帰らないなら塩でもまくよとママは息巻いていた。
その荒ぶる姿はまるでミノタウロスそっくりだ。
いや、そっくりどころか、人間に見える方が不思議だ。
角刈りで筋骨隆々のたくましい男が、ぴっちぴちのロリータファッションに身を包んでいる様は、化け物と呼ぶ以外に言葉が見つからない。
ピンクを基調とした可愛らしいドレスに白のフリル。
女の子が着る分には合格点だ。
だが、年齢が五十も過ぎた暑苦しいオヤジが着るなんて、哀れにもドレスは予測しなかったに違いない。
小さなドレスは男の巨体を包むには可哀想なぐらい、むっちりとはちきれんばかりに伸びている。
ちょっと切れ込みでも入ろうものなら、たちまちパーンと裂けて、オヤジの鍛え抜かれた裸体がさらされるだろう。
あぁ、見たくもない。
「まあ、落ち着け、サマンサ」
不意に男の声がしたので、俺とママはそちらに顔を向ける。
腐れ縁……もとい、同郷の幼な友達である若いマスターが、ママの手からさらりとグラスを奪うと、七杯目のコーヒー牛乳を器に満たした。
「ほら、これで最後だぞ」
世の女性曰く『精悍』らしい顔に穏やかな笑みを浮かべながら、俺の前にグラスを置く。
俺からすればただの熊っぽい、むさ苦しい男にしか見えないので、世の中は間違っていると断言したい。

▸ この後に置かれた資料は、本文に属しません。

(* ===== verification/Umalloc.v ===== *)
(** * The user-level allocator (umalloc.c)

    Memory is a map from the address of a 32-bit word to its value; a header is
    two words, the pointer and the size in units of eight bytes.  The free list
    is a ring sorted by address that starts at the static header [base].  The
    program calls [sbrk] for more memory. *)

From S2P Require Import Prelude Machine User.

Definition wmem : Type := Z → Z.
Definition upd (m : wmem) (a v : Z) : wmem := fun b => if b =? a then v else m b.

(** The statics of the file, with the memory. *)
Record umem := mk_umem { words : wmem; freep : Z }.
#[export] Instance umem_eta : Eta umem := fun u => mk_umem (words u) (freep u).

(** [sizeof(Header)] *)
Definition HDR : Z := 8.
Definition ptr (m : wmem) (p : Z) : Z := m p.
Definition size (m : wmem) (p : Z) : Z := m (p + 4).
Definition set_ptr (m : wmem) (p v : Z) : wmem := upd m p v.
Definition set_size (m : wmem) (p v : Z) : wmem := upd m (p + 4) v.
(** [p + n] on a [Header*]. *)
Definition hadd (p n : Z) : Z := u32 (p + HDR * n).

(** Where the search of [free] stops. *)
Definition stop_at (m : wmem) (bp p : Z) : bool :=
  (p <? bp) && (bp <? ptr m p) || (ptr m p <=? p) && ((p <? bp) || (bp <? ptr m p)).
Fixpoint free_search (n : nat) (m : wmem) (bp p : Z) : option Z :=
  match n with
  | O => None
  | S n' => if stop_at m bp p then Some p else free_search n' m bp (ptr m p)
  end.

(** The part of [free] after the search. *)
Definition free_insert (m : wmem) (bp p : Z) : umem :=
  let m :=
    if hadd bp (size m bp) =? ptr m p then
      let m := set_size m bp (u32 (size m bp + size m (ptr m p))) in
      set_ptr m bp (ptr m (ptr m p))
    else set_ptr m bp (ptr m p) in
  let m :=
    if hadd p (size m p) =? bp then
      let m := set_size m p (u32 (size m p + size m bp)) in
      set_ptr m p (ptr m bp)
    else set_ptr m p bp in
  mk_umem m p.

Definition free (n : nat) (ap : Z) (u : umem) : option umem :=
  let bp := u32 (ap - HDR) in
  p ← free_search n (words u) bp (freep u);
  Some (free_insert (words u) bp p).

(** A loop that goes round more than [n] times is [Endless]. *)
Definition bounded {A} (o : option A) : prog A := match o with Some a => Done a | None => Endless end.

Definition morecore (n : nat) (nu : Z) (u : umem) : prog (Z * umem) :=
  let nu := if nu <? 4096 then 4096 else nu in
  p <- ask (Sbrk (s32 (nu * HDR))) ;;
  if p =? -1 then Done (0, u) else
  let u := mk_umem (set_size (words u) p nu) (freep u) in
  u <- bounded (free n (hadd p 1) u) ;;
  Done (freep u, u).

(** Takes [nunits] from the block [p] that follows [prevp]. *)
Definition carve (m : wmem) (nunits prevp p : Z) : Z * umem :=
  let '(p, m) :=
    if size m p =? nunits then (p, set_ptr m prevp (ptr m p))
    else
      let m := set_size m p (u32 (size m p - nunits)) in
      let p := hadd p (size m p) in
      (p, set_size m p nunits) in
  (hadd p 1, mk_umem m prevp).

Fixpoint malloc_loop (n : nat) (nunits prevp p : Z) (u : umem) : prog (Z * umem) :=
  match n with
  | O => Endless
  | S n' =>
      if nunits <=? size (words u) p then Done (carve (words u) nunits prevp p) else
      if p =? freep u then
        r <- morecore n' nunits u ;;
        let '(p, u) := r in
        if p =? 0 then Done (0, u) else malloc_loop n' nunits p (ptr (words u) p) u
      else malloc_loop n' nunits p (ptr (words u) p) u
  end.

Definition nunits_of (nbytes : Z) : Z := u32 (u32 (nbytes + HDR - 1) / HDR + 1).

(** [base] is the address of the static header. *)
Definition malloc (n : nat) (base nbytes : Z) (u : umem) : prog (Z * umem) :=
  let nunits := nunits_of nbytes in
  let u := if freep u =? 0 then mk_umem (set_size (set_ptr (words u) base base) base 0) base else u in
  let prevp := freep u in
  malloc_loop n nunits prevp (ptr (words u) prevp) u.

(** ** The free list *)

Notation blk := (Z * Z)%type.
Definition head_addr (l : list blk) (nxt : Z) : Z := match l with [] => nxt | b :: _ => b.1 end.

(** The blocks of [l] are linked in memory, the last one to [nxt]. *)
Fixpoint lseg (m : wmem) (l : list blk) (nxt : Z) : Prop :=
  match l with
  | [] => True
  | b :: l' => ptr m b.1 = head_addr l' nxt ∧ size m b.1 = b.2 ∧ lseg m l' nxt
  end.

(** The room of a block; also the empty header [base] takes one unit. *)
Definition end_of (b : blk) : Z := b.1 + HDR * Z.max 1 b.2.
(** By address, and no two blocks touch. *)
Fixpoint apart (l : list blk) : Prop :=
  match l with
  | b :: l' => (match l' with c :: _ => end_of b ≤ c.1 ∧ b.1 + HDR * b.2 < c.1 | [] => True end) ∧ apart l'
  | [] => True
  end.
Definition disjoint_blk (b c : blk) : Prop := end_of b ≤ c.1 ∨ end_of c ≤ b.1.

Definition disjoint_all (x : blk) (l : list blk) : Prop := ∀ b, b ∈ l → disjoint_blk x b.
Definition block_ok (top : Z) (b : blk) : Prop := 1 ≤ b.2 ∧ end_of b ≤ top.
Definition units (l : list blk) : Z := foldr (fun b n => b.2 + n) 0 l.

(** The ring, without the header [base]. *)
Record ring_ok (base top : Z) (u : umem) (l : list blk) : Prop := {
  ro_seg : lseg (words u) ((base, 0) :: l) base;
  ro_apart : apart ((base, 0) :: l);
  ro_freep : freep u ∈ base :: l.*1;
  ro_blocks : Forall (block_ok top) l;
  ro_base : 0 < base ∧ base + HDR ≤ top ≤ KERNBASE }.

(** The allocator's state: [top] bounds the memory obtained from the kernel,
    [nfree] counts the free units, and [alloc] has the blocks handed out, by
    the address of their headers. *)
Record heap_ok (base top : Z) (u : umem) (nfree : Z) (alloc : gmap Z Z) : Prop := {
  ho_ring : ∃ l, ring_ok base top u l ∧ units l = nfree ∧ ∀ a s, alloc !! a = Some s → disjoint_all (a, s) l;
  ho_alloc : ∀ a s, alloc !! a = Some s → size (words u) a = s ∧ base + HDR ≤ a ∧ block_ok top (a, s);
  ho_disjoint : ∀ a s b t, alloc !! a = Some s → alloc !! b = Some t → a ≠ b → disjoint_blk (a, s) (b, t) }.

(** ** Lemmas on the ring *)

Lemma lseg_app m l1 l2 nxt : lseg m (l1 ++ l2) nxt ↔ lseg m l1 (head_addr l2 nxt) ∧ lseg m l2 nxt.
Proof.
  induction l1 as [|b l1 IH]; cbn; [naive_solver|]. rewrite IH. by destruct l1; naive_solver.
Qed.
Lemma lseg_split m l nxt a : lseg m l nxt → a ∈ l.*1 → ∃ l1 s l2, l = l1 ++ (a, s) :: l2 ∧ ptr m a = head_addr l2 nxt ∧ size m a = s.
Proof.
  intros Hl (b & -> & Hb)%list_elem_of_fmap. apply list_elem_of_split in Hb as (l1 & l2 & ->). exists l1, b.2, l2.
  apply lseg_app in Hl as [_ (Hp & Hs & _)]. by destruct b.
Qed.
Lemma lseg_rotate m l1 l2 : lseg m (l1 ++ l2) (head_addr (l1 ++ l2) 0) → lseg m (l2 ++ l1) (head_addr (l2 ++ l1) 0).
Proof.
  intros H. destruct l1 as [|b1 l1]; [by rewrite app_nil_r|]. destruct l2 as [|b2 l2]; [by rewrite app_nil_r in H|].
  apply lseg_app in H as [H1 H2]. apply lseg_app. split; done.
Qed.

(** Writing a word that is no header's. *)
Lemma lseg_upd m l nxt a v : (∀ b, b ∈ l → a ≠ b.1 ∧ a ≠ b.1 + 4) → lseg (upd m a v) l nxt ↔ lseg m l nxt.
Proof.
  induction l as [|b l IH]; intros H; [done|]. cbn. rewrite IH by (intros; apply H; set_solver).
  unfold ptr, size, upd. destruct (H b) as [H1 H2]; [set_solver|].
  by rewrite (proj2 (Z.eqb_neq b.1 a)), (proj2 (Z.eqb_neq (b.1 + 4) a)) by lia.
Qed.
Lemma upd_eq m a v : upd m a v a = v.
Proof. unfold upd. by rewrite Z.eqb_refl. Qed.
Lemma upd_ne m a b v : a ≠ b → upd m a v b = m b.
Proof. intros H. unfold upd. by rewrite (proj2 (Z.eqb_neq b a)) by lia. Qed.

Lemma apart_app l1 b l2 : apart (l1 ++ b :: l2) → apart (l1 ++ [b]) ∧ apart (b :: l2).
Proof.
  induction l1 as [|c l1 IH]; intros H; [done|]. destruct H as [Hc H]. apply IH in H as [H1 H2]. split; [|done].
  split; [|done]. destruct l1; done.
Qed.
Lemma apart_app_inv l1 b l2 : apart (l1 ++ [b]) → apart (b :: l2) → apart (l1 ++ b :: l2).
Proof.
  induction l1 as [|c l1 IH]; intros H1 H2; [done|]. destruct H1 as [Hc H1]. split; [|by apply IH]. destruct l1; done.
Qed.
Lemma apart_last l b c : apart (l ++ [b]) → b.1 = c.1 → apart (l ++ [c]).
Proof.
  intros H E. induction l as [|d l IH]; [done|]. destruct H as [H1 H2]. split; [|by apply IH].
  destruct l; cbn in *; [|done]. by rewrite <- E.
Qed.
Lemma end_of_gt b : b.1 + HDR ≤ end_of b ∧ b.1 + HDR * b.2 ≤ end_of b.
Proof. unfold end_of, HDR. lia. Qed.
(** The first block lies below all the others. *)
Lemma apart_lt b l : apart (b :: l) → ∀ c, c ∈ l → end_of b ≤ c.1.
Proof.
  revert b. induction l as [|d l IH]; intros b H c Hc; [by apply not_elem_of_nil in Hc|]. destruct H as [[Hb _] H].
  apply elem_of_cons in Hc as [->|Hc]; [done|]. specialize (IH d H c Hc). pose proof (end_of_gt d). unfold HDR in *. lia.
Qed.
Lemma apart_before l b : apart (l ++ [b]) → ∀ c, c ∈ l → end_of c ≤ b.1.
Proof.
  induction l as [|d l IH]; intros H c Hc; [by apply not_elem_of_nil in Hc|].
  apply elem_of_cons in Hc as [->|Hc]; [|apply IH; [apply H|done]]. apply (apart_lt d (l ++ [b]) H). set_solver.
Qed.

(** *** The search of [free] *)

Lemma search_stops m bp l1 b l2 nxt n : lseg m (l1 ++ b :: l2) nxt → Forall (fun c => stop_at m bp c.1 = false) l1 →
  stop_at m bp b.1 = true → (length l1 < n)%nat → free_search n m bp (head_addr (l1 ++ b :: l2) nxt) = Some b.1.
Proof.
  intros Hl Hf Hb. revert n. induction Hf as [|c l1 Hc _ IH]; intros n Hn; (destruct n as [|n]; [cbn in Hn; lia|]).
  - cbn. by rewrite Hb.
  - destruct Hl as (Hp & _ & Hl). cbn [head_addr app free_search]. rewrite Hc, Hp. apply IH; [done|]. cbn in Hn. lia.
Qed.

(** Where the block [(bp, bs)] belongs. *)
Definition place (l1 : list blk) (q : blk) (l2 : list blk) (bp bs : Z) : Prop :=
  end_of q ≤ bp ∧ match l2 with c :: _ => bp + HDR * bs ≤ c.1 | [] => True end.
Lemma place_exists b l bp bs : 1 ≤ bs → apart (b :: l) → end_of b ≤ bp → (∀ c, c ∈ l → disjoint_blk (bp, bs) c) →
  ∃ l1 q l2, b :: l = l1 ++ q :: l2 ∧ place l1 q l2 bp bs.
Proof.
  intros Hbs. revert b. induction l as [|c l IH]; intros b Hap Hb Hd; [by exists [], b, []|].
  destruct (Hd c) as [H|H]; [set_solver| |].
  - exists [], b, (c :: l). split; [done|]. split; [done|]. unfold end_of, HDR in *. cbn in H. lia.
  - destruct (IH c) as (l1 & q & l2 & E & Hpl); [apply Hap|done|set_solver|]. exists (b :: l1), q, l2. by rewrite E.
Qed.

悔しいことに俺よりも背はかなり高く、四角い顔にはちょい悪な顎ヒゲ。
いつも眠そうな目をしてカウンターに立っている。
いや、俺は成人男性の平均身長よりほんのちょっぴり低いだけで、決して劣っているわけではない。
ヤツがただ高いだけである。
マスターは俺をいつも弟扱いする。
弟扱いどころかいつまでも子ども扱いをするコイツが正直言うと少々苦手だ。
カフェインを過剰に摂取したからか、吐き気を催しながらも俺は一気に飲み干した。
甘くも少しほろ苦いコーヒーの香りが口の中に広がり、その苦みを牛乳のまろやかな味が洗い流してくれる。
これが一杯目や二杯目なら美味く感じるのだが、今や拷問に近い。
頭が万力にでも挟まれたようにギリギリ痛んだ。